It does neither necessarily give hints how to get there from the current technological capabilities nor does it necessarily give hints about economic viability along the way.
"Easy" predictability of a technology does not imply that it is easily accessible.

Exploratory engineering is not a science. Science is a breadth search for new and highly unpredictable phenomena. One major objective in science is to gain masses of measurement data that can be used to improve and extend new and barely tested models. It requires a tight loop between hypothesis and measurement. In the book "Radical Abundance" by E.K.Drexler the blind men and the elephant are used for illustration. Precision and generality are main desiderata in science. Work is usually conducted in independent explorer groups with little common goal.

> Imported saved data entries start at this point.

(** X22.  A message addressed by phone number is only ever sent to a jid
    made of the digits of that number, ten to fifteen of them, followed by
    [@s.whatsapp.net]; the other characters of the number are dropped, and
    the text sent is the request's message. *)
Theorem send_by_phone_target (onWhatsApp : string -> VerifyResult)
    (send : string -> string -> SendResult) (sessionName : string)
    (r : SendRequest) (st : State) (jid text : string) :
  directTarget r = None ->
  req_isGroup r && strTruthy (req_chatId r) = false ->
  In (jid, text) (send_calls (sendMessage onWhatsApp send sessionName r st)) ->
  exists phone,
    req_phone r = Some phone /\
    jid = digitsOnly phone +:+ "@s.whatsapp.net" /\
    allDigits (digitsOnly phone) = true /\
    (10 <= String.length (digitsOnly phone) <= 15)%nat /\
    req_message r = Some text.
Proof.
  intros Hdirect Hgroup. unfold sendMessage.
  destruct (connected st sessionName); [|intros []].
  destruct (req_message r) as [message|]; [|intros []].
  destruct (strTruthy (Some message)); [|intros []].
  assert (Htarget : sendTarget r = phoneTarget (req_phone r)).
  { unfold sendTarget. rewrite Hdirect.
    destruct (req_chatId r) as [chatId|]; [|reflexivity].
    rewrite Hgroup. reflexivity. }
  rewrite Htarget.
  destruct (phoneTarget (req_phone r)) as [j|cleanPhone j|n|] eqn:Hp;
    try (intros []).
  - unfold phoneTarget in Hp. destruct (req_phone r) as [p|]; [|discriminate].
    destruct (strTruthy (Some p)); [|discriminate].
    destruct (_ || _)%nat; discriminate.
  - destruct (phoneTarget_shape _ _ _ Hp) as [p [Hphone [Hclean [Hjid Hlen]]]].
    intros Hin.
    assert (Hcall : (jid, text) = (j, message)).
    { destruct (onWhatsApp j) as [|[|]]; try (destruct Hin as []);
        destruct (deliver_calls send j message) as [Hc _]; rewrite Hc in Hin;
        destruct Hin as [Heq|[]]; congruence. }
    injection Hcall as -> ->. subst cleanPhone. exists p.
    repeat split; try assumption; try lia. apply allDigits_digitsOnly.
Qed.

Lemma send_by_phone_target_witness :
  exists phone,
    req_phone (phoneRequest "+91 12345-67890" "hello") = Some phone /\
    "911234567890@s.whatsapp.net" = digitsOnly phone +:+ "@s.whatsapp.net" /\
    allDigits (digitsOnly phone) = true /\
    (10 <= String.length (digitsOnly phone) <= 15)%nat /\
    req_message (phoneRequest "+91 12345-67890" "hello") = Some "hello".
Proof.
  apply (send_by_phone_target (fun _ => VerifyRejects) (sendsWithId "3EB0")
           "main" (phoneRequest "+91 12345-67890" "hello") sampleState
           "911234567890@s.whatsapp.net" "hello"); try reflexivity.
  left. reflexivity.
Defined.



(* ===================================================================== *)
(** ** Size and side effects of a message request *)
(* ===================================================================== *)

(** X24.  When the retrieval succeeds with [n] formatted messages, the
    response carries [min(n, 20, max(5, limit))] of them, [limit] being the
    requested limit (20 when it is missing, zero or not a number): a limit
    below 5, negative ones included, still yields 5 messages when there are
    as many, and no limit yields more than 20.  The [total] of the body is
    that count. *)
Theorem response_count (sessionName jid : string) (parsedLimit : JsNum)
    (now : Z) (load : LoadResult) (st : State) (sock : Sock)
    (messages : list (option WAMessage)) (formatted : list FormattedMessage)
    (st' : State) (fetches : list (string * Z)) :
  connected st sessionName = Some sock ->
  retrieve sock sessionName jid (requestedLimitOf parsedLimit) now load st
  = (Ok (messages, formatted), st', fetches) ->
  exists b,
    body (response (getMessages sessionName jid parsedLimit now load st))
    = MessagesResult b /\
    Z.of_nat (length (mb_messages b))
    = Z.min (Z.of_nat (length formatted))
            (Z.min 20 (Z.max 5 (requestedLimitOf parsedLimit))) /\
    mb_total b = length (mb_messages b).
Proof.
  intros Hc Hr. unfold getMessages. rewrite Hc, Hr. simpl.
  eexists. split; [reflexivity|]. simpl. split; [|reflexivity].
  unfold finalMessages, sliceTo.
  rewrite length_rev, length_firstn, jsSort_length.
  unfold finalLimit, minMessages. lia.
Qed.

Exploratory engineering is one polar opposite of science. It is a depth search for highly predictable working designs. At every step one of the best understood and most likely to work choices is taken. Limiting oneself rigorously to well established knowledge (mathematical models) enables one to predict certain things with considerable certainty that are so far from our current capabilities that they can't yet be tried or be measured well. Those things are not useless. They serve as a guiding target and allow preparatory development. In exploratory engineering one wishes for reliably model-able abstract parametric designs (without specific details) that can give trustworthy knowledge.

Ingredients:

  • usage of: conservative engineering methodology
  • usage of: established knowledge like: textbook physics - empirical knowledge - standard modelling

Conventional engineering lies in between science and exploratory engineering. Certainty that a design will work (like required in exploratory engineering) is usually not the prime objective of engineering. In conventional engineering the designs must always be almost right away physically manufacturable and the fine details need to be worked out. To be competitive one needs to push the border of what is manufacturable. One needs to minimize cost and or maximize performance. Thus one often needs to steps into not yet well understood domains and consequently needs to occasionally create and do tests with prototypes. Tests/experiments are necessary not quite as often as in pure science/research but still regularly needed. There is an optimal number of tests per "development unit" that lie between the very many for science and the very view for exploratory engineering. In contrast to science in conventional engineering coordinated teams that are focused on specifically chosen directions are an absolute necessity to end up with compatible parts that fit together. In the book "Radical Abundance" by E.K.Drexler it is discussed what would happen if "pure-breed scientists" are given the (engineering) task of constructing a car. It turns out you'd end up with a huge plethora of parts but none would fit together. (see: molecular sciences, AP building blocks)

Comparisons

Science vs engineering (in general)

Basic purpose

  • science: provides knowledge – "What knowledge can we discover?"
  • (conventional) engineering: provides products – "What products can we make?"
  • exploratory engineering: provides knowledge – "What capabilities does physical law permit?"

Exploratory engineering is prone to be confused with (bad) science since instead of products (like engineering) EE provides knowledge (like science). Knowledge in form of predictions. Predictions that are difficult or not even yet possible to test experimentally. No less. (Reasons why this is ok in EE later). Hence the confusion with >bad< science.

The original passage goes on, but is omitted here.